%%
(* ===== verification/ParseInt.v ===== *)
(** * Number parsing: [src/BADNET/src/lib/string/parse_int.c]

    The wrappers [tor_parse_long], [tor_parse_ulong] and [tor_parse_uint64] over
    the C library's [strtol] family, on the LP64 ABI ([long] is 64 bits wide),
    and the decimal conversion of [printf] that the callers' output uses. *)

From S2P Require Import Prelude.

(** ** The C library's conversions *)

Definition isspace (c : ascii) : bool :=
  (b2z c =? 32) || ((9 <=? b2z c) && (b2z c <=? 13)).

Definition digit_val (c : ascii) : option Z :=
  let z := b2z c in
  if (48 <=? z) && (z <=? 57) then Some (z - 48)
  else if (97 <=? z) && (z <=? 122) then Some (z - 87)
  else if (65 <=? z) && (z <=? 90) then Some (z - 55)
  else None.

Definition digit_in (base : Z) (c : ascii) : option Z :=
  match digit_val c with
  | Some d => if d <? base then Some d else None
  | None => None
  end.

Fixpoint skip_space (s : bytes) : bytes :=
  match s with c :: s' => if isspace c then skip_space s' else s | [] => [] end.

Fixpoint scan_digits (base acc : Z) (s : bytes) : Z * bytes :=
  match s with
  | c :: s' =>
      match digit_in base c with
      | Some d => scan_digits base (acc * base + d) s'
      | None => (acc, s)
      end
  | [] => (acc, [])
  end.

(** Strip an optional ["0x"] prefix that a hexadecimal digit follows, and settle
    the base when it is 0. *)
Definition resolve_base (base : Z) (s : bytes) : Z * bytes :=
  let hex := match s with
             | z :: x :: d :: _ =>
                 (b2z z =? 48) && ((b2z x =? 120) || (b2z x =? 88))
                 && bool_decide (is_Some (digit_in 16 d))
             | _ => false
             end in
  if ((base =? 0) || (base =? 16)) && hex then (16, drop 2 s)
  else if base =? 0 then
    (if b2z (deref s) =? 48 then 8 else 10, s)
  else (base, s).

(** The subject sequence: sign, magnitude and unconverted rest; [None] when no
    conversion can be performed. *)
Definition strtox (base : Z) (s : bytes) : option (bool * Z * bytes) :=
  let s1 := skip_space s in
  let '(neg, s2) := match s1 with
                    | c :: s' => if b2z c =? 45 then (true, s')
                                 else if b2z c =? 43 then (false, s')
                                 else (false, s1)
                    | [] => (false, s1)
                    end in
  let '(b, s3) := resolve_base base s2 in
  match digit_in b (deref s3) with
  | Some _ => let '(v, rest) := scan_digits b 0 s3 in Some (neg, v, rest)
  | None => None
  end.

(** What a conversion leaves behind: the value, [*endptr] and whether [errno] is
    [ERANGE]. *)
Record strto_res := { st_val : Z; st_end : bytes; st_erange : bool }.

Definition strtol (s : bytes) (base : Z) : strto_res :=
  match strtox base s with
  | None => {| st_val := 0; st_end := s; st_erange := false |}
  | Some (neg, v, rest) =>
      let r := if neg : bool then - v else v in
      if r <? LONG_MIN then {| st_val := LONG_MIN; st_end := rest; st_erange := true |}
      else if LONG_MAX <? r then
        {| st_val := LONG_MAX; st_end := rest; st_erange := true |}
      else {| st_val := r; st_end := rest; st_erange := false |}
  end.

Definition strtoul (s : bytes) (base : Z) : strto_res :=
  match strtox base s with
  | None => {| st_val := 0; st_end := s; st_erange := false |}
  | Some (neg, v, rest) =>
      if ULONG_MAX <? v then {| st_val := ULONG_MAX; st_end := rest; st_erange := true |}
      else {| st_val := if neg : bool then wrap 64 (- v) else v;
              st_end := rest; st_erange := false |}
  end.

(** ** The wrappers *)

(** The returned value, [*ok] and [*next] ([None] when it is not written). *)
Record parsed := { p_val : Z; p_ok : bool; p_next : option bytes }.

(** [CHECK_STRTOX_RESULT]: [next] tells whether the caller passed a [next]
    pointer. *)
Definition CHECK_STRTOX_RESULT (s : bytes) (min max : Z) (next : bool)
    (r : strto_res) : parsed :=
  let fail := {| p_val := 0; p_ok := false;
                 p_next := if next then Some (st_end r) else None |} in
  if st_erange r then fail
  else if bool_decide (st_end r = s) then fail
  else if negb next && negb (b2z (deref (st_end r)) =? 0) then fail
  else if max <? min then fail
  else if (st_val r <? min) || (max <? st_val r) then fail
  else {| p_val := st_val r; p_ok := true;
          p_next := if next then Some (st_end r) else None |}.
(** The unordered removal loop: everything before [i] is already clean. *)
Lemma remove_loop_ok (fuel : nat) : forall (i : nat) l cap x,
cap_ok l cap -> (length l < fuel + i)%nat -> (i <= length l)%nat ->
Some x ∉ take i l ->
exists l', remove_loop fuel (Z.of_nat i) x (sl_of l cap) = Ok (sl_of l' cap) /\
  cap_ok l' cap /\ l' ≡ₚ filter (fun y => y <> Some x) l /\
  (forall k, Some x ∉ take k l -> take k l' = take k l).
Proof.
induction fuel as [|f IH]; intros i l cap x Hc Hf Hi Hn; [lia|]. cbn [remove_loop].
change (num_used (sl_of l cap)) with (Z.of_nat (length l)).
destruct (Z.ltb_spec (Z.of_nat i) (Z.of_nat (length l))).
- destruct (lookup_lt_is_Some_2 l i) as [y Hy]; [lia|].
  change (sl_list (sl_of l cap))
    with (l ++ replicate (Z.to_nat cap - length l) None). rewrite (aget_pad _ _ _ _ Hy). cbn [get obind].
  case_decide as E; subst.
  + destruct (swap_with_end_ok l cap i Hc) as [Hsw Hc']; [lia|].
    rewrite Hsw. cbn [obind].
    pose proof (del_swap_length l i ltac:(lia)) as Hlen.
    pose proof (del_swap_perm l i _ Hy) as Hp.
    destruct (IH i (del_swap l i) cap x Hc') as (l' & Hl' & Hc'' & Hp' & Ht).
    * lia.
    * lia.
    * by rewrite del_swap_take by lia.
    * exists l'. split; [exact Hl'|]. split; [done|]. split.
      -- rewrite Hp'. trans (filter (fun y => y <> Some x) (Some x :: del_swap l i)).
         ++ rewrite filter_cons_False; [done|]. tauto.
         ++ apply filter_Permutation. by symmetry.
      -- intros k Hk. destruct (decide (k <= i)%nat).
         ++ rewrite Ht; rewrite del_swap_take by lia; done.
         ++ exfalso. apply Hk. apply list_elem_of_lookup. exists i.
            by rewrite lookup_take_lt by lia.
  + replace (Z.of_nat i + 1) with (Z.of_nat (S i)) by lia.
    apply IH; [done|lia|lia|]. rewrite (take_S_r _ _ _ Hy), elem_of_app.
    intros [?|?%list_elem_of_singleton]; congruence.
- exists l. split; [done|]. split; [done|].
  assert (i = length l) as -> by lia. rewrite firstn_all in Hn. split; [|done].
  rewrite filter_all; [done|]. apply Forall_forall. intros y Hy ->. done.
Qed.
%%
◆ **Task to carry out**:
Using the records above, repeat exactly the lines from the first one through the line with "else if (97".

◆ **Response to the task**:
(* ===== verification/ParseInt.v ===== *)
(** * Number parsing: [src/BADNET/src/lib/string/parse_int.c]

    The wrappers [tor_parse_long], [tor_parse_ulong] and [tor_parse_uint64] over
    the C library's [strtol] family, on the LP64 ABI ([long] is 64 bits wide),
    and the decimal conversion of [printf] that the callers' output uses. *)

From S2P Require Import Prelude.

(** ** The C library's conversions *)

Definition isspace (c : ascii) : bool :=
  (b2z c =? 32) || ((9 <=? b2z c) && (b2z c <=? 13)).

Definition digit_val (c : ascii) : option Z :=
  let z := b2z c in
  if (48 <=? z) && (z <=? 57) then Some (z - 48)
  else if (97 <=? z) && (z <=? 122) then Some (z - 87)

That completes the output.